Still, market expectations for 2019 are for a revaluation of emerging market shares as the dollar loses ground. China is also expected to cut taxes sharply and ease monetary policy as policymakers look to keep the economy on an even keel.

Hong Kong has been highly exposed this year for multiple reasons: the Hang Seng’s tech bias, exposure to a bearish China and the global sell-off in developed equity markets. Having hit a record high this year above 33,000 points, the Hang Seng is now around 25,000 points. Hong Kong markets are closed on Tuesday and Wednesday.

Japan’s stock market has not been immune to global weakness this year, dropping around 14% in the year to date, in line with losses suffered by the S&P 500. While the trend for Japanese yen against the dollar has been weaker since March, which usually supports Japanese equities, they have not been given the currency boost seen during 2016 and 2017 when the dollar surged. The exchange rate started the year at 113 yen to the dollar and is now ended around 110/111 after recent dollar weakness. The US dollar is expected to struggle into 2019, which will provide a further headwind for Japanese shares.

Japan’s $900 billion budget has been approved by its parliament, including record defence spending, as Japan keeps a watchful eye on China. The government spending is designed to cushion the blow from a sales tax due to kick in during the autumn.

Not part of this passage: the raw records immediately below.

(* ===== verification/LoadTest.v ===== *)
(** * The load generator: src/cmd/loadtest/main.go

    A client of the order service: workers that take scenario numbers from a
    channel and run them, the collector they record every call in, and the
    report.  The order service is on the other side of the network; its answers
    are commands.  Printing the summary is not modelled. *)

From stdpp Require Import pretty.
From S2P Require Import Prelude GoLib Float64 Domain Prog Ports OrderService OrderServiceSpec Config Health Rounding.

Definition idempotencyHeader : string := "idempotency-key".
Definition defaultAmount : Z := 1000.
Definition defaultQty : Z := 1.

Definition loadMode := string.
Definition modeCreate : loadMode := "create".
Definition modeCreatePay : loadMode := "create-pay".
Definition modeCreatePayCancel : loadMode := "create-pay-cancel".

Record config := MkLoadConfig {
  addr : string;
  total : Z;
  totalSet : bool;
  duration : Duration;
  concurrency : Z;
  connections : Z;
  timeout : Duration;
  mode : loadMode;
  cancelRate : Z;
  currency : string;
  sku : string;
  amountMinor : Z;
  customerTag : string;
  outputPath : string;
}.

(** ** Configuration *)

(** What the flags are set to; [fl_total_set] when -total is given. *)
Record flags := MkFlags {
  fl_addr : string;
  fl_total : Z;
  fl_total_set : bool;
  fl_duration : string;
  fl_concurrency : Z;
  fl_connections : Z;
  fl_timeout : string;
  fl_mode : string;
  fl_cancel_rate : Z;
  fl_currency : string;
  fl_sku : string;
  fl_amount_minor : Z;
  fl_customer_tag : string;
  fl_output : string;
}.

Definition default_flags : flags :=
  MkFlags "localhost:50051" 400 false "0s" 40 20 "5s" modeCreate 0 "USD" "SKU-LOAD" defaultAmount "load" "".

Definition parseMode (value : string) : result loadMode :=
  let v := TrimSpace value in
  if v =s? modeCreate then Ok modeCreate
  else if v =s? modeCreatePay then Ok modeCreatePay
  else if v =s? modeCreatePayCancel then Ok modeCreatePayCancel
  else Err (ErrOther ("unsupported mode: " +:+ value)).

Definition config_error (cfg : config) : option string :=
  if duration cfg <? 0 then Some "duration must be >= 0"
  else if (duration cfg =? 0) && (total cfg <=? 0) then Some "total must be > 0 when duration is not set"
  else if (duration cfg >? 0) && totalSet cfg && (total cfg <=? 0)
  then Some "total must be > 0 when explicitly set with duration"
  else if concurrency cfg <=? 0 then Some "concurrency must be > 0"
  else if connections cfg <=? 0 then Some "connections must be > 0"
  else if timeout cfg <=? 0 then Some "timeout must be > 0"
  else if amountMinor cfg <=? 0 then Some "amount-minor must be > 0"
  else if (cancelRate cfg <? 0) || (cancelRate cfg >? 100) then Some "cancel-rate must be between 0 and 100"
  else if TrimSpace (currency cfg) =s? "" then Some "currency is required"
  else if TrimSpace (sku cfg) =s? "" then Some "sku is required"
  else if TrimSpace (customerTag cfg) =s? "" then Some "customer-tag is required"
  else None.
Lemma stop_drops_queued_witness :
  pipe_sent (submit 3%nat stopped_pipe) = pipe_sent stopped_pipe /\
  pipe_ch (submit 3%nat stopped_pipe) = pipe_ch stopped_pipe ++ [3%nat].
Proof.
  apply (stop_drops_queued stopped_pipe ([] ++ [3%nat]));
    [eapply run_step; constructor|reflexivity|vm_compute; repeat constructor].
Defined.

Lemma parallel_batch_witness :
  batch_done 2 (MkBatch 2 [] [0; 1]%nat) /\ [0; 1]%nat ≡ₚ seq 0 2.
Proof.
  assert (batch_done 2 (MkBatch 2 [] [0; 1]%nat)) as Hd by (split; reflexivity).
  split; [exact Hd|]. apply (parallel_batch 2 (MkBatch 2 [] [0; 1]%nat)); [|exact Hd].
  eapply reach_step; [|apply (batch_finish 2 (MkBatch 2 [0%nat] [1%nat]) [] 0 []); reflexivity].
  eapply reach_step; [|apply (batch_finish 2 (MkBatch 2 [0; 1]%nat []) [0%nat] 1 []); reflexivity].
  eapply reach_step; [|apply (batch_start 2 (MkBatch 1 [0%nat] [])); first [reflexivity|vm_compute; repeat constructor]].
  eapply reach_step; [|apply (batch_start 2 (MkBatch 0 [] [])); first [reflexivity|vm_compute; repeat constructor]].
  constructor.
Defined.

(** ** Couriers *)

#[local] Instance ascii_lower : UnicodeLower := fun r => r.

Lemma NormalizePhone_canonical_witness :
  phone_normal "+79161234567" /\ NormalizePhone "+79161234567" = Ok "+79161234567".
Proof. apply (NormalizePhone_canonical " +7 (916) 123-45-67 "). vm_compute. reflexivity. Defined.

The minutes from the latest Bank of Japan meeting, in which interest rates were held, are due midweek – along with a speech from Governor Kuroda in Keidanren. Japan’s Tokyo Stock Exchange is closed on Monday, December 24 and December 31.

China’s Shanghai Stock Exchange is closed on Monday, December 31.


Stocks markets in Europe have tracked global weakness closely this year. Social unrest in France, Brexit, problems with European banks such as Deutsche Bank (DBK) have weakened the case for EU shares after a strong few years.

Germany’s DAX is off nearly 18% so far this year and is off nearly 300 points in the last full trading week of the year at 10,500.

The UK’s FTSE 100 has shed around 1,000 points this year, a loss of around 13%. Hopes of a Santa Rally have all but evaporated as political uncertainty continues into the New Year. Usually, sustained pressure of the pound would have supported the FTSE 100, which has been the case since the Brexit vote in 2016. But sterling has fallen from $1.43 to around $1.20 now after a winter of political high drama, and the currency boost appears to be fading for the FTSE 100.

UK retailers have borne the brunt of fears over the economy as Brexit approaches. Retail sales for November were better than expected ad Black Friday boosted retailers. But this week’s share price crash by Asos (ASC) has put traders on notice that this year’s festive updates from listed retailers may provide some nasty surprises. Next (NXT) is the first of the major firms to report, on January 3.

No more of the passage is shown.